# Your objective
The response must consist of the lines below from the one with "- intros rest." through the one with "(** The field", exactly as they appear and with both ends kept.

(Saved data entries)
(** Groups of [S w] bits and the bits left over. *)
Fixpoint chunks (fuel w : nat) (bs : list bool) : list (list bool) * list bool :=
  match fuel with
  | O => ([], bs)
  | S fuel => if (length bs <? w)%nat then ([], bs) else let '(cs, r) := chunks fuel w (drop w bs) in (take w bs :: cs, r)
  end.

Definition convert (data : bytes) (from to : Z) (pad : bool) : option bytes :=
  let bs := concat ((fun b => bits_of (Z.to_nat from) (val b)) <$> data) in
  let '(cs, r) := chunks (length bs) (Z.to_nat to) bs in
  let out := (fun c => byte.of_Z (of_bits c)) <$> cs in
  if pad then Some (if decide (r = []) then out else out ++ [byte.of_Z (of_bits (r ++ replicate (Z.to_nat to - length r) false))])
  else if (length r <? Z.to_nat from)%nat && forallb negb r then Some out else None.

#[export] Instance toy_bech32 : Bech32Lib := {|
  bech32_Encode hrp data := chars ← toChars (data ++ bech32Checksum hrp data); Ok (hrp ++ [byte.of_Z 49] ++ chars);
  ConvertBits := convert
|}.

Lemma length_bits w z : length (bits_of w z) = w.
Proof. induction w as [|w IH]; cbn; [done|by rewrite IH]. Qed.

Lemma of_bits_app a b : of_bits (a ++ b) = of_bits a * 2 ^ Z.of_nat (length b) + of_bits b.
Proof.
  unfold of_bits. rewrite foldl_app. generalize (foldl (fun z (b : bool) => 2 * z + (if b then 1 else 0)) 0 a) as x. clear a.
  induction b as [|c b IH] using rev_ind; intros x; [cbn; lia|]. rewrite !foldl_app, length_app. cbn [foldl length]. rewrite IH.
  replace (Z.of_nat (length b + 1)) with (Z.succ (Z.of_nat (length b))) by lia. rewrite Z.pow_succ_r by lia. lia.
Qed.

Lemma of_bits_range bs : 0 <= of_bits bs < 2 ^ Z.of_nat (length bs).
Proof.
  induction bs as [|b bs IH] using rev_ind; [cbn; lia|]. rewrite of_bits_app, length_app. cbn [length].
  replace (Z.of_nat (length bs + 1)) with (Z.succ (Z.of_nat (length bs))) by lia. rewrite Z.pow_succ_r by lia. change (Z.of_nat 1) with 1. destruct b; cbn; lia.
Qed.

Lemma of_bits_of w z : of_bits (bits_of w z) = z mod 2 ^ Z.of_nat w.
Proof.
  induction w as [|w IH]; [cbn; by rewrite Z.mod_1_r|]. cbn [bits_of]. change (?b :: ?l) with ([b] ++ l). rewrite of_bits_app, length_bits, IH.
  rewrite Nat2Z.inj_succ, Z.pow_succ_r, (Z.mul_comm 2), Z.rem_mul_r, <- Z.testbit_spec' by lia. destruct (Z.testbit z (Z.of_nat w)); cbn; lia.
Qed.

Lemma of_bits_inj (a : list bool) : forall b, length a = length b -> of_bits a = of_bits b -> a = b.
Proof.
  induction a as [|x a IH] using rev_ind; intros b; [by destruct b|]. destruct b as [|y b _] using rev_ind; [rewrite length_app; cbn; lia|].
  rewrite !length_app, !of_bits_app. cbn [length]. change (2 ^ Z.of_nat 1) with 2. intros Hl Heq.
  change (of_bits [x]) with (if x then 1 else 0) in Heq. change (of_bits [y]) with (if y then 1 else 0) in Heq.
  assert (Hxy : of_bits a = of_bits b /\ x = y) by (destruct x, y; try (exfalso; lia); split; done || lia). destruct Hxy as [Ha ->].
  rewrite (IH b); [done|lia|done].
Qed.

Lemma bits_of_bits (c : list bool) : bits_of (length c) (of_bits c) = c.
Proof. apply of_bits_inj; [by rewrite length_bits|]. rewrite of_bits_of. apply Z.mod_small, of_bits_range. Qed.

Lemma chunks_split fuel w bs : (0 < w)%nat -> (length bs <= fuel)%nat -> exists cs r, chunks fuel w bs = (cs, r) /\ bs = concat cs ++ r /\
  Forall (fun c => length c = w) cs /\ (length r < w)%nat.
Proof.
  intros Hw. revert bs. induction fuel as [|fuel IH]; intros bs Hf; cbn [chunks].
  - exists [], bs. destruct bs; [split_and!; [done..|constructor|done]|cbn in Hf; lia].
  - destruct (Nat.ltb_spec (length bs) w); [exists [], bs; split_and!; [reflexivity|reflexivity|constructor|assumption]|]. assert (Hl : (length (drop w bs) <= fuel)%nat) by (rewrite length_drop; lia).
    destruct (IH _ Hl) as (cs & r & -> & Hd & Hc & Hr).
    exists (take w bs :: cs), r. split_and!; [done| |constructor; [rewrite length_take; lia|done]|done].
    cbn. by rewrite <- app_assoc, <- Hd, take_drop.
Qed.

Lemma concat_length w (cs : list (list bool)) : Forall (fun c => length c = w) cs -> length (concat cs) = (w * length cs)%nat.
Proof. induction 1 as [|c cs Hc _ IH]; cbn; [lia|]. rewrite length_app, IH. lia. Qed.

(** Groups are determined by their bits. *)
Lemma chunks_unique w (cs : list (list bool)) : Forall (fun c => length c = w) cs -> forall (cs' : list (list bool)) (r r' : list bool), Forall (fun c => length c = w) cs' ->
  (length r < w)%nat -> (length r' < w)%nat -> concat cs ++ r = concat cs' ++ r' -> cs = cs' /\ r = r'.
Proof.
  induction 1 as [|c cs Hc Hcs IH]; intros cs' r r' Hcs' Hr Hr' Heq.
  - destruct Hcs' as [|c' cs' Hc' _]; [done|]. apply (f_equal length) in Heq. cbn in Heq. rewrite !length_app in Heq. lia.
  - destruct Hcs' as [|c' cs' Hc' Hcs'].
    + apply (f_equal length) in Heq. cbn in Heq. rewrite !length_app in Heq. lia.
    + cbn in Heq. rewrite <- !app_assoc in Heq. apply app_inj_1 in Heq as [-> Heq]; [|lia]. by destruct (IH cs' r r' Hcs' Hr Hr' Heq) as [-> ->].
Qed.
Lemma carries_check b e w inv inv' : (b = false -> carries w inv inv') -> carries (_ ← check b e; w) inv inv'.
Proof. intros Hk buf buf' Hr. apply M_bind_Ok in Hr as (u & s & [Hb ->]%check_Ok & Hw). by apply Hk. Qed.

Lemma carries_field t data inv inv' : 0 <= t < 32 -> Forall group data -> parseTaggedField inv t data net = Ok inv' -> carries (writeTaggedField t data) inv inv'.
Proof.
  intros Ht Hg Hp buf buf'. rewrite write_field. destruct (Nat.leb_spec (length (uint64ToBase32 (Z.of_nat (length data)))) 2); [|done].
  intros [= <-]. exists (field t data). split; [done|]. split.
  - unfold field. constructor; [unfold group; rewrite val_group; lia|]. rewrite !list.Forall_app. split; [apply zeros_groups|]. split; [|done]. by apply uint64_groups; lia.
  - intros rest. rewrite parse_field by (lia || done). by rewrite Hp.
Qed.

(** *** The fields one by one *)
Lemma convert_back bs gs : of_convert (ConvertBits bs 8 5 true) = Ok gs ->
  Forall group gs /\ Z.of_nat (length gs) = (8 * Z.of_nat (length bs) + 4) / 5 /\ of_convert (ConvertBits gs 5 8 false) = Ok bs.
Proof. destruct (convert_groups bs) as (gs' & -> & Hg & Hl & Hb). intros [= <-]. by rewrite Hb. Qed.

Lemma carries_when {A} (o : option A) w inv inv' : (o = None -> inv' = inv) -> (forall a, o = Some a -> carries (w a) inv inv') -> carries (when_some o w) inv inv'.
Proof. intros Hn Hs. destruct o as [a|]; cbn; [by apply Hs|]. rewrite Hn by done. apply carries_nothing. Qed.

(** The field [t] is read by [read] if it was not seen. *)
Ltac parsed := unfold parseTaggedField, fieldTypeP, fieldTypeD, fieldTypeN, fieldTypeH, fieldTypeX, fieldTypeF, fieldTypeR, fieldTypeC, fieldType9, fieldTypeS,
  fieldTypeA, fieldTypeRefundable; cbn [Z.eqb Pos.eqb]; unfold first_only.
Ltac unset := intros ->; match goal with |- _ = ?inv => destruct inv; cbn in *; subst; done end.

Lemma copy_array_id n b : length b = n -> copy_array n b = b.
Proof. intros <-. unfold copy_array. by rewrite take_ge, Nat.sub_diag, app_nil_r. Qed.

Lemma read_bytes32 b gs : length b = 32%nat -> of_convert (ConvertBits b 8 5 true) = Ok gs -> Forall group gs /\ parse32Bytes gs = Ok (Some b).
Proof.
  intros Hl Hc. destruct (convert_back b gs Hc) as (Hg & Hlen & Hb). rewrite Hl in Hlen. change ((8 * Z.of_nat 32 + 4) / 5) with 52 in Hlen.
  split; [done|]. unfold parse32Bytes, hashBase32Len. rewrite (proj2 (Nat.eqb_eq _ 52)) by lia. cbn [negb]. rewrite Hb. cbn. by rewrite copy_array_id.
Qed.

Lemma read_number n : is_uint 64 n -> Forall group (uint64ToBase32 n) /\ base32ToUint64 (uint64ToBase32 n) = Ok n.
Proof.
  intros Hn. destruct (uint64_groups n) as [Hg Hl]; [apply Hn|]. split; [done|]. exact (uint64_back 0 n Hn Hl).
Qed.

Lemma carries_payment_hash h inv : pr_PaymentHash inv = None -> (forall b, h = Some b -> length b = 32%nat) ->
  carries (when_some h (writeBytes32 fieldTypeP)) inv (inv <| pr_PaymentHash := h |>).
Proof.
  intros Hn Hl. apply carries_when; [unset|]. intros b ->. apply carries_read. intros gs Hc. destruct (read_bytes32 b gs) as [Hg Hr]; [by apply Hl|done|].
  apply carries_field; [done|done|]. parsed. by rewrite Hn, Hr.
Qed.

Lemma carries_description_hash h inv : DescriptionHash inv = None -> (forall b, h = Some b -> length b = 32%nat) ->
  carries (when_some h (writeBytes32 fieldTypeH)) inv (inv <| DescriptionHash := h |>).
Proof.
  intros Hn Hl. apply carries_when; [unset|]. intros b ->. apply carries_read. intros gs Hc. destruct (read_bytes32 b gs) as [Hg Hr]; [by apply Hl|done|].
  apply carries_field; [done|done|]. parsed. by rewrite Hn, Hr.
Qed.

Lemma carries_payment_addr h inv : pr_PaymentAddr inv = None -> (forall b, h = Some b -> length b = 32%nat) ->
  carries (when_some h (writeBytes32 fieldTypeS)) inv (inv <| pr_PaymentAddr := h |>).
Proof.
  intros Hn Hl. apply carries_when; [unset|]. intros b ->. apply carries_read. intros gs Hc. destruct (read_bytes32 b gs) as [Hg Hr]; [by apply Hl|done|].
  apply carries_field; [done|done|]. parsed. by rewrite Hn, Hr.
Qed.

Lemma carries_description d inv : Description inv = None ->
  carries (when_some d (fun description => base32 ← lift (of_convert (ConvertBits description 8 5 true)); writeTaggedField fieldTypeD base32))
    inv (inv <| Description := d |>).
Proof.
  intros Hn. apply carries_when; [unset|]. intros b ->. apply carries_read. intros gs Hc. destruct (convert_back b gs Hc) as (Hg & _ & Hb).
  apply carries_field; [done|done|]. parsed. unfold parseDescription. by rewrite Hn, Hb.
Qed.

Lemma carries_cltv e inv : minFinalCLTVExpiry inv = None -> (forall n, e = Some n -> is_uint 64 n) ->
  carries (when_some e (fun e => writeTaggedField fieldTypeC (uint64ToBase32 e))) inv (inv <| minFinalCLTVExpiry := e |>).
Proof.
  intros Hn Hr. apply carries_when; [unset|]. intros n ->. destruct (read_number n) as [Hg Hb]; [by apply Hr|].
  apply carries_field; [done|done|]. parsed. unfold parseMinFinalCLTVExpiry. by rewrite Hn, Hb.
Qed.

(** A duration of whole seconds that a [Duration] holds. *)
Definition whole_seconds (d : Z) : Prop := d mod Second = 0 /\ 0 <= d < 2 ^ 63.

Lemma carries_expiry e inv : expiry inv = None -> (forall d, e = Some d -> whole_seconds d) ->
  carries (when_some e (fun e => writeTaggedField fieldTypeX (uint64ToBase32 (u64 (int_of (Seconds e)))))) inv (inv <| expiry := e |>).
Proof.
  intros Hn Hr. apply carries_when; [unset|]. intros d ->. destruct (Hr d eq_refl) as [Hm Hd]. apply Z.mod_divide in Hm as [k ->]; [|done].
  unfold Second in Hd. rewrite seconds_exact by lia. rewrite uwrap_id by (unfold is_uint; lia).
  destruct (read_number k) as [Hg Hb]; [unfold is_uint; lia|]. apply carries_field; [done|done|]. parsed. unfold parseExpiry. rewrite Hn, Hb. cbn [mbind res_mbind res_bind].
  by rewrite (swrap_id 64 k), swrap_id by (unfold is_sint, Second; lia).
Qed.

Lemma carries_asset a inv : pr_AssetId inv = None -> (forall n, a = Some n -> is_uint 32 n) ->
  carries (when_some a (fun a => writeTaggedField fieldTypeA (uint64ToBase32 a))) inv (inv <| pr_AssetId := a |>).
Proof.
  intros Hn Hr. apply carries_when; [unset|]. intros n ->. specialize (Hr n eq_refl). destruct (read_number n) as [Hg Hb]; [unfold is_uint in *; lia|].
  apply carries_field; [done|done|]. parsed. unfold parseAssetId. rewrite Hn, Hb. cbn [mbind res_mbind res_bind]. by rewrite uwrap_id.
Qed.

# Task solution
  - intros rest. rewrite parse_field by (lia || done). by rewrite Hp.
Qed.

(** *** The fields one by one *)
Lemma convert_back bs gs : of_convert (ConvertBits bs 8 5 true) = Ok gs ->
  Forall group gs /\ Z.of_nat (length gs) = (8 * Z.of_nat (length bs) + 4) / 5 /\ of_convert (ConvertBits gs 5 8 false) = Ok bs.
Proof. destruct (convert_groups bs) as (gs' & -> & Hg & Hl & Hb). intros [= <-]. by rewrite Hb. Qed.

Lemma carries_when {A} (o : option A) w inv inv' : (o = None -> inv' = inv) -> (forall a, o = Some a -> carries (w a) inv inv') -> carries (when_some o w) inv inv'.
Proof. intros Hn Hs. destruct o as [a|]; cbn; [by apply Hs|]. rewrite Hn by done. apply carries_nothing. Qed.

(** The field [t] is read by [read] if it was not seen. *)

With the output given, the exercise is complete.